The sports exhaust sounds great, despite the engine not revving as freely as the Civic’s. While the manual is slick enough, it’s not as satisfying to use as the Honda’s superb six-speed gearbox.
- • Display screen: It’s not as well integrated into the dash as its rival’s screen, but the i30’s system is intuitive and easy to control.
- • Touch of a button: Performance modes in the i30 N are accessed via buttons on the steering wheel, which is a great idea because you don’t have to take your eyes off the road.
- • Dashboard: The design is plain and the materials used aren’t quite as upmarket as the Honda’s, but build quality is good and the dash at least looks uncluttered.

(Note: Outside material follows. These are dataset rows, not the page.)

(** X1.  The setup and teardown calls of a run are fixed by how far it
    got: an [Init()] failure leaves only the pprof goroutine and the
    [Init()] call, with no [Shutdown()]; a watcher that cannot be created
    is followed by [Shutdown()] alone; otherwise everything is set up
    once, in the order of the source, and torn down once, in reverse,
    exactly when [start()] has returned. *)
Theorem setup_once_teardown_in_reverse (fail : bool) (mig : string)
    (nvret : Z) (werr : option string) (ins : list Input) :
  let r := start fail mig (AtEntry nvret werr :: ins) in
  infra_calls r.2 =
    if negb (nvret =? nvml.SUCCESS) then [GoPprofServer; NvmlInit]
    else match werr with
         | Some _ => [GoPprofServer; NvmlInit;
                      NewFSWatcher pluginapi.DevicePluginPath; NvmlShutdown]
         | None => setup_calls ++
                   (if has_returned r.1 then teardown_calls else [])
         end.
Proof.
  intros r. subst r. unfold start. cbn [run]. unfold step. simpl.
  unfold entry_block.
  destruct (negb (nvret =? nvml.SUCCESS)); [|destruct werr as [e|]].
  - destruct fail; unfold ret, goto; simpl; by rewrite halted_run.
  - unfold ret. simpl. by rewrite halted_run.
  - set (st1 := goto restart _). set (tr1 := (_ ++ _) ++ _).
    assert (H1 : set_up st1 tr1) by done.
    pose proof (run_invariant fail mig set_up (set_up_step fail mig)
                  ins st1 tr1 H1) as H.
    destruct (run fail mig st1 ins) as [st' tr']. simpl in *.
    unfold set_up, has_returned in *.
    destruct (pc st'); try done; try (destruct H as [H _]); exact H.
Qed.
(** * agatesql.table: the bridge between agate tables and SQL tables

    A shallow embedding of [agatesql/table.py].  The module keeps one piece
    of module-level state, the dictionary [SQL_TYPE_MAP]; everything else it
    touches lives behind SQLAlchemy (engines, connections, statements) or
    behind agate (tables and their aggregations).  Both collaborators are
    represented by an environment record: an oracle that says what the
    database reflects, returns and whether an operation raises, and the
    aggregation queries of agate.  The functions of the module are written
    in a state-and-exception monad over a [World] that holds the type map,
    the sets of closed connections and disposed engines, and the trace of
    operations sent to the database client. *)

From Stdlib Require Import ZArith List Bool Ascii String Lia.
From stdpp Require Import base option gmap strings list.

Local Open Scope string_scope.
Local Open Scope Z_scope.
Local Open Scope list_scope.

(** ** agate: data types and tables *)

(** The six data type classes of agate used as keys of [SQL_TYPE_MAP]. *)
Inductive agate_type : Type :=
  | Boolean | Number | Date | DateTime | TimeDelta | Text.

#[global] Instance agate_type_eq_dec : EqDecision agate_type.
Proof. solve_decision. Defined.

(** A column's [data_type] is an instance of one of the six classes, or of
    some other [DataType] subclass the module does not know about. *)
Inductive DataType : Type :=
  | Instance_of (cls : agate_type)
  | Custom (name : string).

#[global] Instance DataType_eq_dec : EqDecision DataType.
Proof. solve_decision. Defined.

(** [isinstance(data_type, agate_type)] *)
Definition isinstance (dt : DataType) (cls : agate_type) : bool :=
  match dt with
  | Instance_of c => bool_decide (c = cls)
  | Custom _ => false
  end.

(** Cell values; rows are only sliced and forwarded by this module. *)
Inductive Value : Type :=
  | VNone
  | VStr (s : string)
  | VDecimal (mantissa exponent : Z)
  | VBool (b : bool).

Definition Row : Type := list Value.

Record AgateTable : Type := mkTable {
  column_names : list string;
  column_types : list DataType;
  rows : list Row;
}.

(** [table.columns.items()] *)
Definition columns_items (t : AgateTable) : list (string * DataType) :=
  zip (column_names t) (column_types t).

(** ** SQLAlchemy: types, columns, tables, engines and connections *)

(** The type classes imported by the module, and any other class a
    reflected column may carry. *)
Inductive sql_type : Type :=
  | BOOLEAN | BIT | DATE | DATETIME | DECIMAL | FLOAT | TEXT | TIMESTAMP
  | VARCHAR | Interval | POSTGRES_INTERVAL | ORACLE_INTERVAL
  | OtherType (name : string).

#[global] Instance sql_type_eq_dec : EqDecision sql_type.
Proof. solve_decision. Defined.

(** Values of [sql_column.type.python_type]. *)
Inductive py_type : Type :=
  | py_int | py_float | py_Decimal | py_bool
  | py_str | py_str_subclass (name : string)
  | py_date | py_datetime | py_timedelta
  | py_other (name : string).
(** [C4] [add_ingredient] called with a non-empty name, a unit of the
    catalog and a positive quantity.  On an entry with a positive quantity:
    a unit of the entry's category adds the quantity, converted into the
    entry's unit, and keeps that unit; a unit of another category is answered
    [IncompatibleUnits] and the inventory is the same.  On an absent name a
    new entry holds exactly the quantity and unit given.  Adding 500 g,
    300 g and 1 kg of flour gives 1800 in unit "g". *)
Theorem add_ingredient_spec (inv : inventory) (name u : string) (q : Q) :
  0 < q -> name <> EmptyString -> known_unit u = true ->
  (forall e,
      dict_get inv name = Some e -> 0 < quantity e ->
      (forall cu,
          get_unit_type u = Some cu -> get_unit_type (unit e) = Some cu ->
          exists c,
            convert_unit q u (unit e) = Return (Some c) /\
            let inv' := dict_set inv name (Stock (quantity e + c) (unit e)) in
            add_ingredient inv name u q = Return (Added, inv') /\
            dict_get inv' name = Some (Stock (quantity e + c) (unit e)))
      /\
      (get_unit_type u <> get_unit_type (unit e) ->
       add_ingredient inv name u q = Return (IncompatibleUnits, inv)))
  /\
  (dict_get inv name = None ->
   let inv' := dict_set inv name (Stock q u) in
   add_ingredient inv name u q = Return (Created, inv') /\
   dict_get inv' name = Some (Stock q u))
  /\
  (exists r,
      run [] [OpAdd "flour" "g" 500; OpAdd "flour" "g" 300; OpAdd "flour" "kg" 1]
      = Return [("flour", Stock r "g")] /\ r == 1800).
Proof.
  intros _ Hname Hu. apply String.eqb_neq in Hname.
  unfold add_ingredient. rewrite Hname, Hu. simpl negb. cbv iota.
  split; [|split].
  - intros e -> Hpos. rewrite (Qeq_bool_false_pos _ Hpos). split.
    + intros cu Hcu Hce.
      destruct (convert_unit_same_type q _ _ _ Hcu Hce)
        as (fa & fb & _ & _ & _ & _ & E).
      exists (q * fa / fb). rewrite E. simpl.
      split; [reflexivity|]. split; [reflexivity | apply dict_get_set_same].
    + intros Hne. now rewrite convert_unit_incompatible by (now left).
  - intros ->. simpl. split; [reflexivity | apply dict_get_set_same].
  - eexists. split; [vm_compute; reflexivity | reflexivity].
Qed.

Lemma add_ingredient_spec_witness :
  0 < 1 /\ "flour" <> EmptyString /\ known_unit "kg" = true /\
  exists c,
    convert_unit 1 "kg" "g" = Return (Some c) /\
    add_ingredient [("flour", Stock 800 "g")] "flour" "kg" 1
    = Return (Added, [("flour", Stock (800 + c) "g")]).
Proof.
  split; [reflexivity|]. split; [discriminate|]. split; [reflexivity|].
  destruct (add_ingredient_spec [("flour", Stock 800 "g")] "flour" "kg" 1
              eq_refl ltac:(discriminate) eq_refl) as (H & _ & _).
  destruct (H (Stock 800 "g") eq_refl eq_refl) as (Hsame & _).
  destruct (Hsame "mass" eq_refl eq_refl) as (c & Hc & Hadd & _).
  exists c. split; [exact Hc | exact Hadd].
Defined.

(** [C5] On an entry whose quantity is exactly 0, [add_ingredient] (same
    preconditions) replaces the entry by the unit and the quantity given,
    whatever the previous unit was and without any conversion.  After
    flour is consumed down to 0 g, adding 2 lb gives quantity 2 in "lb". *)
Theorem add_ingredient_rebases
  (inv : inventory) (name u : string) (q : Q) (e : stock) :
  0 < q -> name <> EmptyString -> known_unit u = true ->
  dict_get inv name = Some e -> quantity e == 0 ->
  let inv' := dict_set inv name (Stock q u) in
  add_ingredient inv name u q = Return (Updated, inv') /\
  dict_get inv' name = Some (Stock q u) /\
  run [] [OpAdd "flour" "g" 500; OpAdd "flour" "g" 300;
          OpConsume "flour" "g" 800; OpAdd "flour" "lb" 2]
  = Return [("flour", Stock 2 "lb")].
Proof.
  intros _ Hname Hu He Hzero. apply String.eqb_neq in Hname.
  apply Qeq_bool_iff in Hzero.
  unfold add_ingredient. rewrite Hname, Hu, He. simpl. rewrite Hzero.
  split; [reflexivity|]. split; [apply dict_get_set_same|].
  vm_compute. reflexivity.
Qed.
(** Modelled from the spec: the body of [matchKeypoint] is missing; "pick the
    highest-scoring" candidate: a later candidate replaces the best one only
    with a strictly higher score. *)
Definition pickBetter (best : option (Z * spec_float)) (j : Z) (s : spec_float)
    : option (Z * spec_float) :=
  match best with
  | None => Some (j, s)
  | Some (_, s_best) => if Double.ltb s_best s then Some (j, s) else best
  end.

(** Modelled from the spec: the body of [matchKeypoint] is missing; section
    4.4, "pick the highest-scoring eligible candidate j*", as its frame-1
    index and score. *)
Fixpoint highestScoringEligible (keypoints_frame1_sorted_by_y_ : list KeypointData)
    (tried : list Candidate) (best : option (Z * spec_float))
    : outcome (option (Z * spec_float)) :=
  match tried with
  | [] => Ok best
  | (it, s, passed) :: rest =>
      if passed then
        match channel_index_at keypoints_frame1_sorted_by_y_ it with
        | None => Undefined
        | Some j =>
            highestScoringEligible keypoints_frame1_sorted_by_y_ rest
              (pickBetter best j s)
        end
      else highestScoringEligible keypoints_frame1_sorted_by_y_ rest best
  end.

(** Modelled from the spec: the body of [matchKeypoint] is missing; section
    4.4, "If frame-B index j* currently has no
    assignment or its current score is lower than the new candidate's score,
    install the new assignment and, if an incumbent existed, push the
    incumbent's frame-A index into the inferior set. If the current
    assignment at j* has an equal or higher score, the new keypoint itself is
    pushed into the inferior set instead." *)
Definition installAssignment (st : MatcherState) (idx_k j : Z) (s : spec_float)
    : MatcherState :=
  match frame1_idx_to_matches_iterator_map_ st !! j with
  | None =>
      {| frame1_idx_to_matches_iterator_map_ :=
           <[j := (idx_k, s)]> (frame1_idx_to_matches_iterator_map_ st);
         idx_frame0_to_attempted_match_data_map_ :=
           idx_frame0_to_attempted_match_data_map_ st;
         inferior_match_keypoint_idx_frame0_ :=
           inferior_match_keypoint_idx_frame0_ st |}
  | Some (incumbent, current) =>
      if Double.ltb current s then
        {| frame1_idx_to_matches_iterator_map_ :=
             <[j := (idx_k, s)]> (frame1_idx_to_matches_iterator_map_ st);
           idx_frame0_to_attempted_match_data_map_ :=
             idx_frame0_to_attempted_match_data_map_ st;
           inferior_match_keypoint_idx_frame0_ :=
             inferior_match_keypoint_idx_frame0_ st ++ [incumbent] |}
      else
        {| frame1_idx_to_matches_iterator_map_ :=
             frame1_idx_to_matches_iterator_map_ st;
           idx_frame0_to_attempted_match_data_map_ :=
             idx_frame0_to_attempted_match_data_map_ st;
           inferior_match_keypoint_idx_frame0_ :=
             inferior_match_keypoint_idx_frame0_ st ++ [idx_k] |}
  end.

(** Modelled from the spec: the body of [matchKeypoint] is missing; sections
    4.2 to 4.4, the first pass for the frame-0 keypoint [idx_k]. A keypoint
    without eligible candidate "is not added to the inferior set, it simply
    remains unmatched". *)
Definition matchKeypoint (keypoints_frame1_sorted_by_y_ : list KeypointData)
    (st : MatcherState) (idx_k : Z) (tried : list Candidate)
    : outcome MatcherState :=
  md ← recordCandidates tried MatchData_default;
  best ← highestScoringEligible keypoints_frame1_sorted_by_y_ tried None;
  let st' :=
    {| frame1_idx_to_matches_iterator_map_ := frame1_idx_to_matches_iterator_map_ st;
       idx_frame0_to_attempted_match_data_map_ :=
         <[idx_k := md]> (idx_frame0_to_attempted_match_data_map_ st);
       inferior_match_keypoint_idx_frame0_ := inferior_match_keypoint_idx_frame0_ st |} in
  match best with
  | None => Ok st'
  | Some (j, s) => Ok (installAssignment st' idx_k j s)
  end.
(** * ExoVision: the AI-services layer (classifier, spectroscopy, predictive
    analytics), embedded from the JavaScript sources

    - [src/ai-services/ExoplanetClassifier.js]
    - [src/ai-services/PredictiveAnalytics.js]
    - [src/SpectroscopyAI.jsx]

    Conventions of the embedding.

    - A JavaScript number is an exact rational ([Q]); [NaN] is a separate
      value of [jsval], and arithmetic is the ideal one, but for the two
      places where the rounding or the range of doubles decides a result:
      the smoothing and forecasting loops of [analyzeDiscoveryPatterns] are
      carried out in binary64 ([float], the kernel's IEEE 754 doubles), and
      [_calibrate] accounts for the overflow of [Math.exp] to [Infinity].
    - The engine's library functions that the sources call but do not define
      ([Math.exp], [Math.log], [Math.tanh], number printing and parsing, the
      clock) are the fields of the class [Runtime]; what a proof needs from
      them is a named hypothesis of its section.
    - [async]/[await] and the simulated delays carry no data; an [async]
      method is the function from the state before the call to the settled
      outcome and the state after it.  A rejected promise is [Throw]. *)

From Stdlib Require Import Floats.
From Stdlib Require Import ZArith QArith Qround Qabs List String Ascii Bool Lia Lqa.
From Stdlib Require Import Sorted Permutation.
From stdpp Require Import base option gmap strings pretty.
Import ListNotations.

Set Warnings "-inexact-float".

Local Open Scope Z_scope.
Local Open Scope Q_scope.

(** ** JavaScript values and the builtins the sources rely on *)

Module JS.

(** The primitive values a catalog record can hold in a field.  A missing
    property reads as [JUndefined]. *)
Inductive jsval : Type :=
| JUndefined
| JNull
| JBool (b : bool)
| JNum (q : Q)
| JNaN
| JStr (s : string).

Inductive js_error : Type :=
| TypeError (msg : string).

(** Outcome of a call that may throw. *)
Inductive outcome (A : Type) : Type :=
| Ok (a : A)
| Throw (e : js_error).
Arguments Ok {A} a.
Arguments Throw {A} e.

Definition bind {A B} (m : outcome A) (k : A -> outcome B) : outcome B :=
  match m with
  | Ok a => k a
  | Throw e => Throw e
  end.

(** The engine's own functions. *)
Class Runtime : Type := {
  Math_exp : Q -> Q;
  Math_log : Q -> Q;
  Math_tanh : Q -> Q;
(** [Number::toString] on a finite number *)
  NumberToString : Q -> string;
(** [StringToNumber]; [None] is [NaN] *)
  StringToNumber : string -> option Q;
(** [new Date().getFullYear()] *)
  currentYear : Z
}.

(** [ToBoolean] *)
Definition truthy (v : jsval) : bool :=
  match v with
  | JUndefined | JNull | JNaN => false
  | JBool b => b
  | JNum q => negb (Qeq_bool q 0)
  | JStr s => negb (String.eqb s "")
  end.
(* ===== verification/Domain.v ===== *)
(** * Domain types of the trading subsystem

    The types of [trading/domain.go], [domain/listing.go], [domain/exchange.go],
    [domain/actuary.go], [domain/berza.go] and the market snapshot of
    [trading/worker/engine.go].  Go's string-typed enums are inductive types; a
    value that is none of the declared constants, which a request can carry, is
    the [Other...] constructor. *)

From S2P Require Import Prelude Numeric.

(** ** Enums *)

Inductive OrderType : Type :=
  | OrderTypeMarket | OrderTypeLimit | OrderTypeStop | OrderTypeStopLimit
  | OtherOrderType (s : string).

Inductive OrderDirection : Type :=
  | OrderDirectionBuy | OrderDirectionSell
  | OtherDirection (s : string).

Inductive OrderStatus : Type :=
  | OrderStatusPending | OrderStatusApproved | OrderStatusDeclined
  | OrderStatusDone | OrderStatusCanceled.

Inductive ListingType : Type :=
  | ListingTypeStock | ListingTypeForex | ListingTypeFuture | ListingTypeOption
  | OtherListingType (s : string).

Inductive MarketStatus : Type :=
  | MarketStatusOpen | MarketStatusPreMarket | MarketStatusAfterHours | MarketStatusClosed.

Inductive ActuaryType : Type :=
  | ActuaryTypeSupervisor | ActuaryTypeAgent.

#[export] Instance OrderType_eq_dec : EqDecision OrderType.
Proof. solve_decision. Defined.
#[export] Instance OrderDirection_eq_dec : EqDecision OrderDirection.
Proof. solve_decision. Defined.
#[export] Instance OrderStatus_eq_dec : EqDecision OrderStatus.
Proof. solve_decision. Defined.
#[export] Instance ListingType_eq_dec : EqDecision ListingType.
Proof. solve_decision. Defined.
#[export] Instance MarketStatus_eq_dec : EqDecision MarketStatus.
Proof. solve_decision. Defined.
#[export] Instance ActuaryType_eq_dec : EqDecision ActuaryType.
Proof. solve_decision. Defined.

(** [ApprovedBy] texts. *)
Inductive ApprovedBy : Type :=
  | ApprovedByNoApproval
  | DeclinedBySettlementExpiry
  | ApprovedByUser (id : Z).

(** ** Listings and rates: prices are float64 in the source *)

Record Listing : Type := mkListing {
  l_ID : Z;
  l_ExchangeID : Z;
  l_ListingType : ListingType;
  l_Price : float64;
  l_Ask : float64;
  l_Bid : float64;
  l_Volume : Z;
  l_DetailsJSON : string
}.

Record ListingCalculated : Type := mkListingCalculated {
  lc_Listing : Listing;
  lc_ChangePercent : float64;
  lc_DollarVolume : float64;
  lc_NominalValue : float64;
  lc_ContractSize : float64;
  lc_MaintenanceMargin : float64;
  lc_InitialMarginCost : float64
}.

Record ExchangeRate : Type := mkExchangeRate {
  er_Oznaka : string;
  er_Kupovni : float64;
  er_Srednji : float64;
  er_Prodajni : float64
}.

Record MarketSnapshot : Type := mkMarketSnapshot {
  ms_Ask : float64;
  ms_Bid : float64;
  ms_Volume : Z;
  ms_ExchangeID : Z;
  ms_SettlementDate : option Z;
  ms_ListingType : ListingType;
  ms_ForexBaseCurrency : string;
  ms_ForexQuoteCurrency : string
}.

(** ** Orders *)

Section orders.
Context `{DL : decimal.Lib}.

Record Order : Type := mkOrder {
  o_ID : Z;
  o_UserID : Z;
  o_AccountID : Z;
  o_ListingID : Z;
  o_OrderType : OrderType;
  o_Direction : OrderDirection;
  o_Quantity : Z;
  o_ContractSize : Z;
  o_PricePerUnit : option decimal.t;
  o_StopPrice : option decimal.t;
  o_Status : OrderStatus;
  o_ApprovedBy : option ApprovedBy;
  o_IsDone : bool;
  o_RemainingPortions : Z;
  o_AfterHours : bool;
  o_AllOrNone : bool;
  o_Margin : bool;
  o_IsClient : bool;
  o_FundID : option Z
}.

Record OrderTransaction : Type := mkOrderTransaction {
  otx_OrderID : Z;
  otx_ExecutedQuantity : Z;
  otx_ExecutedPrice : decimal.t;
  otx_ExecutionTime : Z
}.

Record OrderCalculationRequest : Type := mkOrderCalculationRequest {
  ocr_OrderType : OrderType;
  ocr_Direction : OrderDirection;
  ocr_ListingID : Z;
  ocr_Quantity : Z;
  ocr_ContractSize : Z;
  ocr_PricePerUnit : option decimal.t;
  ocr_StopPrice : option decimal.t;
  ocr_Margin : bool;
  ocr_AllOrNone : bool
}.

Record OrderCalculationResponse : Type := mkOrderCalculationResponse {
  ocp_PricePerUnit : decimal.t;
  ocp_ApproximatePrice : decimal.t;
  ocp_Commission : decimal.t;
  ocp_InitialMarginCost : option decimal.t
}.

Record CreateOrderRequest : Type := mkCreateOrderRequest {
  req_UserID : Z;
  req_AccountID : Z;
  req_ListingID : Z;
  req_OrderType : OrderType;
  req_Direction : OrderDirection;
  req_Quantity : Z;
  req_ContractSize : Z;
  req_PricePerUnit : option decimal.t;
  req_StopPrice : option decimal.t;
  req_AfterHours : bool;
  req_AllOrNone : bool;
  req_Margin : bool;
  req_IsSupervisor : bool;
  req_IsClient : bool;
  req_IsForex : bool;
  req_SettlementExpired : bool;
  req_ApprovedByOverride : option ApprovedBy;
  req_FundID : option Z
}.

Record Actuary : Type := mkActuary {
  act_ID : Z;
  act_EmployeeID : Z;
  act_ActuaryType : ActuaryType;
  act_Limit : decimal.t;
  act_UsedLimit : decimal.t;
  act_NeedApproval : bool
}.
End orders.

First place: Honda Civic Type R
The Type R is pricier than the i30 N, but it justifies that with its handling and performance ability. It’s quicker in a straight line, as well as sharper and more capable through corners. Yet it’s more comfortable and usable than ever, with excellent practicality.
Second place: Hyundai i30 N
The i30 N Performance is a superb hot hatch that’s – astonishingly for a newcomer – nearly as good as the best car in the class. It’s not quite as sharp as the Civic Type R, nor as practical, but given the lower price it’s a close second place for the great-value Hyundai.